Cara Pandang Islam Terhadap Ilmu Pengetahuan dan Teknologi

Tamim Ansary dalam bukunya Destiny Disrupted mengungkapkan tesis menarik: “Terobosan teknologi itu hanyalah salah satu unsur keberhasilan revolusi industri. Konteks sosial justru lebih menentukan apakah revolusi itu bisa lepas-landas.”

Mesin uap, sebagai contoh, sudah digunakan di Turki tiga abad sebelum kemunculannya di barat(berdasar buku yang ditulis oleh insinyur Turki Taqi Al Din tahun 1551). Cina, sejak abad 10 juga sudah memiliki semua yang diperlukan untuk membangun mekanisasi produksi yang menghemat tenaga kerja manusia. Tapi konteks sosial dua negeri ini adalah ketersediaan manusia yang melimpah. Pemerintah Cina akan mempunyai persoalan besar jika rakyatnya sebagian besar tidak bisa bekerja. Dan peradaban Turki saat itu tidak memerlukan mekanisasi industri, karena barang konsumsi sudah melimpah yang dikerjakan oleh jutaan pengrajin trampil yang terdistribusi dalam jaringan perdagangan yang rapi dan efisien. Zona nyaman, mungkin bahasa sederhananya, atau kalau meminjam istilah mark Elvin: high-level equilibrium trap…

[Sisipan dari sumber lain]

(* ===== verification/Fs.v ===== *)
(** The file system calls the program makes ([os]). A file system is a map from
    paths to nodes, with a fault for every call that fails for a reason the map
    does not show (permissions, a full disk, an I/O error). Symbolic links are not
    followed. *)

From S2P Require Import Prelude GoStd Path.

(** [Other] stands for a node that is neither a directory nor a regular file. *)
Inductive node := File (content : bytes) | Dir | Other.

#[global] Instance node_eq_dec : EqDecision node.
Proof. solve_decision. Defined.

(** The calls that can fail; reads and writes are told apart by their offset. *)
Inductive fs_call :=
| CStat (p : bytes)
| COpen (p : bytes)
| CRead (p : bytes) (off : Z)
| CCreate (p : bytes)
| CWrite (p : bytes) (off : Z)
| CClose (p : bytes)
| CRemove (p : bytes)
| CRename (p q : bytes)
| CMkdir (p : bytes).

Record FS := mk_FS { nodes : gmap bytes node; fault : fs_call → option error }.

Definition with_nodes (fs : FS) (m : gmap bytes node) : FS := {| nodes := m; fault := fault fs |}.

(** [c] fails with its fault or goes on. *)
Definition attempt {A} (fs : FS) (c : fs_call) (k : outcome A) : outcome A :=
  match fault fs c with Some e => Err e | None => k end.

Definition os_ErrExist : error := Sentinel "file already exists".
Definition EISDIR : error := Sentinel "is a directory".
Definition ENOTDIR : error := Sentinel "not a directory".

Definition Stat (fs : FS) (p : bytes) : outcome node :=
  attempt fs (CStat p)
    match nodes fs !! p with Some n => Ok n | None => Err os_ErrNotExist end.

(** [os.Open]: the node that the handle reads from. *)
Definition os_Open (fs : FS) (p : bytes) : outcome node :=
  attempt fs (COpen p)
    match nodes fs !! p with Some n => Ok n | None => Err os_ErrNotExist end.

(** [f.Read(buf)] with [len(buf) = n] at offset [off] of an open handle: [Ok []]
    is the end of the file. *)
Definition Read (fs : FS) (p : bytes) (h : node) (off : Z) (n : nat) : outcome bytes :=
  attempt fs (CRead p off)
    match h with
    | File content => Ok (take n (drop (Z.to_nat off) content))
    | _ => Err EISDIR
    end.

(** [io.ReadAll] and [io.Copy] from an open handle. *)
Definition ReadAll (fs : FS) (p : bytes) (h : node) : outcome bytes :=
  attempt fs (CRead p 0) match h with File content => Ok content | _ => Err EISDIR end.

(** [os.CreateTemp(dir, pattern)]; [rnd] is the random suffix. *)
Definition CreateTemp (fs : FS) (dir pattern rnd : bytes) : outcome bytes * FS :=
  let p := Join dir (pattern ++ rnd) in
  match attempt fs (CCreate p)
          (if bool_decide (nodes fs !! Clean dir = Some Dir) then
             match nodes fs !! p with Some _ => Err os_ErrExist | None => Ok tt end
           else Err os_ErrNotExist) with
  | Ok _ => (Ok p, with_nodes fs (<[p := File []]> (nodes fs)))
  | Err e => (Err e, fs)
  | Panic => (Panic, fs)
  end.

(** [f.Write(data)] at the end of an open file. *)
Definition Write (fs : FS) (p : bytes) (data : bytes) : outcome unit * FS :=
  match nodes fs !! p with
  | Some (File content) =>
      match attempt fs (CWrite p (len content)) (Ok tt) with
      | Ok _ => (Ok tt, with_nodes fs (<[p := File (content ++ data)]> (nodes fs)))
      | Err e => (Err e, fs)
      | Panic => (Panic, fs)
      end
  | _ => (Err os_ErrNotExist, fs)
  end.

Definition Close (fs : FS) (p : bytes) : outcome unit := attempt fs (CClose p) (Ok tt).

(** [os.Remove] of a file. *)
Definition Remove (fs : FS) (p : bytes) : outcome unit * FS :=
  match attempt fs (CRemove p)
          match nodes fs !! p with
          | Some (File _) | Some Other => Ok tt
          | Some Dir => Err EISDIR
          | None => Err os_ErrNotExist
          end with
  | Ok _ => (Ok tt, with_nodes fs (delete p (nodes fs)))
  | Err e => (Err e, fs)
  | Panic => (Panic, fs)
  end.

(** [os.Rename] of a file; a file at the target is replaced. *)
Definition Rename (fs : FS) (p q : bytes) : outcome unit * FS :=
  match attempt fs (CRename p q)
          match nodes fs !! p, nodes fs !! q with
          | None, _ => Err os_ErrNotExist
          | Some Dir, _ => Err ENOTDIR
          | Some _, Some Dir => Err os_ErrExist
          | Some _, _ => Ok tt
          end with
  | Ok _ =>
      (Ok tt, with_nodes fs
                match nodes fs !! p with
                | Some n => <[q := n]> (delete p (nodes fs))
                | None => nodes fs
                end)
  | Err e => (Err e, fs)
  | Panic => (Panic, fs)
  end.

(** * Facts *)

Lemma attempt_Ok {A} fs c (k : outcome A) a : attempt fs c k = Ok a ↔ fault fs c = None ∧ k = Ok a.
Proof. unfold attempt. destruct (fault fs c); naive_solver. Qed.

Lemma CreateTemp_inv fs dir pattern rnd p fs' :
  CreateTemp fs dir pattern rnd = (Ok p, fs') →
  p = Join dir (pattern ++ rnd) ∧ nodes fs !! p = None ∧ nodes fs !! Clean dir = Some Dir ∧
  fs' = with_nodes fs (<[p := File []]> (nodes fs)).
Proof.
  unfold CreateTemp. destruct (attempt _ _ _) as [[]|e|] eqn:E; [|done|done]. intros [= <- <-].
  apply attempt_Ok in E as [_ E]. case_bool_decide; [|done]. by destruct (nodes fs !! Join _ _).
Qed.

Lemma CreateTemp_failed fs dir pattern rnd r fs' :
  CreateTemp fs dir pattern rnd = (r, fs') → is_Ok r = false → fs' = fs.
Proof. unfold CreateTemp. destruct (attempt _ _ _); by intros [= <- <-]. Qed.

Lemma Write_nodes fs p data r fs' :
  Write fs p data = (r, fs') →
  fault fs' = fault fs ∧ (∀ q, q ≠ p → nodes fs' !! q = nodes fs !! q) ∧
  (r = Ok tt → ∃ content, nodes fs !! p = Some (File content) ∧
     nodes fs' !! p = Some (File (content ++ data))) ∧
  (∀ c, nodes fs !! p = Some (File c) → ∃ c', nodes fs' !! p = Some (File c')).
Proof.
  unfold Write. destruct (nodes fs !! p) as [[content| |]|] eqn:E; try (intros [= <- <-]; naive_solver).
  destruct (attempt _ _ _) as [[]|e|]; intros [= <- <-]; [|naive_solver..]. simpl.
  split_and!; [done|by intros q ?; rewrite lookup_insert_ne|rewrite lookup_insert_eq; naive_solver..].
Qed.

Lemma Rename_Ok fs p q fs' :
  Rename fs p q = (Ok tt, fs') →
  ∃ n, nodes fs !! p = Some n ∧ fs' = with_nodes fs (<[q := n]> (delete p (nodes fs))).
Proof.
  unfold Rename. destruct (attempt _ _ _) as [[]|e|] eqn:E; [|done|done]. intros [= <-].
  apply attempt_Ok in E as [_ E]. destruct (nodes fs !! p) as [n|]; [|done]. eauto.
Qed.

Lemma Rename_failed fs p q r fs' : Rename fs p q = (r, fs') → r ≠ Ok tt → fs' = fs.
Proof. unfold Rename. destruct (attempt _ _ _) as [[]|e|]; by intros [= <- <-]. Qed.

Lemma Remove_nodes fs p q : q ≠ p → nodes (snd (Remove fs p)) !! q = nodes fs !! q.
Proof.
  intros Hne. unfold Remove. destruct (attempt _ _ _); simpl; [|done|done]. by rewrite lookup_delete_ne.
Qed.

Lemma Remove_file fs p c :
  fault fs (CRemove p) = None → nodes fs !! p = Some (File c) ∨ nodes fs !! p = None →
  nodes (snd (Remove fs p)) !! p = None.
Proof.
  intros Hf Hp. unfold Remove, attempt. rewrite Hf.
  destruct Hp as [E|E]; rewrite E; simpl; [apply lookup_delete_eq|done].
Qed.

(** * Whole files and directories *)

Definition ReadFile (fs : FS) (p : bytes) : outcome bytes :=
  f ← os_Open fs p; ReadAll fs p f.

(** [os.WriteFile]: the file is created or truncated; its directory must exist. A
    write that fails leaves the file empty. *)
Definition WriteFile (fs : FS) (dir p : bytes) (data : bytes) : outcome unit * FS :=
  match attempt fs (CCreate p)
          match nodes fs !! p with
          | Some Dir => Err EISDIR
          | Some _ => Ok tt
          | None => if bool_decide (nodes fs !! dir = Some Dir) then Ok tt else Err os_ErrNotExist
          end with
  | Ok _ =>
      match attempt fs (CWrite p 0) (Ok tt) with
      | Ok _ => (Ok tt, with_nodes fs (<[p := File data]> (nodes fs)))
      | Err e => (Err e, with_nodes fs (<[p := File []]> (nodes fs)))
      | Panic => (Panic, fs)
      end
  | Err e => (Err e, fs)
  | Panic => (Panic, fs)
  end.

(** The paths of the directories above [p] and [p] itself: the prefixes that end
    before a slash. *)
Fixpoint ancestors_from (done p : bytes) : list bytes :=
  match p with
  | [] => [done]
  | b :: p' =>
      (if bool_decide (b = slash) && negb (bool_decide (done = [])) then [done] else []) ++
      ancestors_from (done ++ [b]) p'
  end.
Definition ancestors (p : bytes) : list bytes := ancestors_from [] p.

(** [os.MkdirAll]: missing directories are created; a file in the way is an error. *)
Definition MkdirAll (fs : FS) (p : bytes) : outcome unit * FS :=
  match attempt fs (CMkdir p)
          (if bool_decide (Forall (λ q, nodes fs !! q = None ∨ nodes fs !! q = Some Dir)
                             (ancestors (Clean p)))
           then Ok tt else Err ENOTDIR) with
  | Ok _ => (Ok tt, with_nodes fs (foldr (λ q m, <[q := Dir]> m) (nodes fs) (ancestors (Clean p))))
  | Err e => (Err e, fs)
  | Panic => (Panic, fs)
  end.

Lemma ancestors_from_last done p : last (ancestors_from done p) = Some (done ++ p).
Proof.
  revert done. induction p as [|b p IH]; intros done; simpl; [by rewrite app_nil_r|].
  rewrite last_app, IH. by rewrite <- app_assoc.
Qed.

Lemma ancestors_self p : p ∈ ancestors p.
Proof.
  pose proof (ancestors_from_last [] p) as Hl. simpl in Hl. by apply last_Some_elem_of.
Qed.

Lemma MkdirAll_Ok fs p fs' :
  MkdirAll fs p = (Ok tt, fs') →
  fault fs' = fault fs ∧ nodes fs' !! Clean p = Some Dir ∧
  ∀ q, nodes fs' !! q = nodes fs !! q ∨ (nodes fs !! q = None ∧ nodes fs' !! q = Some Dir).
Proof.
  unfold MkdirAll. destruct (attempt _ _ _) as [[]| |] eqn:E; [|done|done]. intros [= <-].
  apply attempt_Ok in E as [_ E]. case_bool_decide as Hall; [|done]. clear E.
  assert (∀ l q, foldr (λ q m, <[q := Dir]> m) (nodes fs) l !! q =
                 if decide (q ∈ l) then Some Dir else nodes fs !! q) as Hl.
  { induction l as [|a l IH]; intros q; cbn [foldr]; [by rewrite decide_False by set_solver|].
    rewrite lookup_insert, IH. repeat case_decide; set_solver. }
  simpl. split_and!; [done|by rewrite Hl, decide_True by apply ancestors_self|].
  intros q. rewrite Hl. case_decide as Hq; [|by left]. rewrite Forall_forall in Hall.
  destruct (Hall q Hq) as [->| ->]; auto.
Qed.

Di Eropa, sejak mengenal mesin uap, yang berevolusi menjadi pompa tenaga uap hingga lokomotif, para pengusaha swasta, menjadikannya faktor kompetitif yang sangat menentukan keberhasilan perdagangan. Jika memiliki modal anda bisa mengadakan mesin yang bisa membuat barang barang secara jauh lebih efisien dan dalam jumlah besar akan jauh lebih murah. Sederhananya penemuan ini berkorelasi langsung dengan pendapatan dan kekayaan. Mereka sadar bahwa alat-alat ini akan membuat banyak seniman dan pengrajin kehilangan pekerjaan. Tapi inilah perbedaan konteks sosial di eropa: di samping ketersediaan tenaga kerja tidak terlalu melimpah, para pengusaha swasta tidak punya tanggung jawab langsung dengan mereka yang kehilangan pekerjaan ini. Mereka juga tidak memiliki ikatan sosial yang mengikat seperti kekerabatan suku atau semacam pesantren misalnya.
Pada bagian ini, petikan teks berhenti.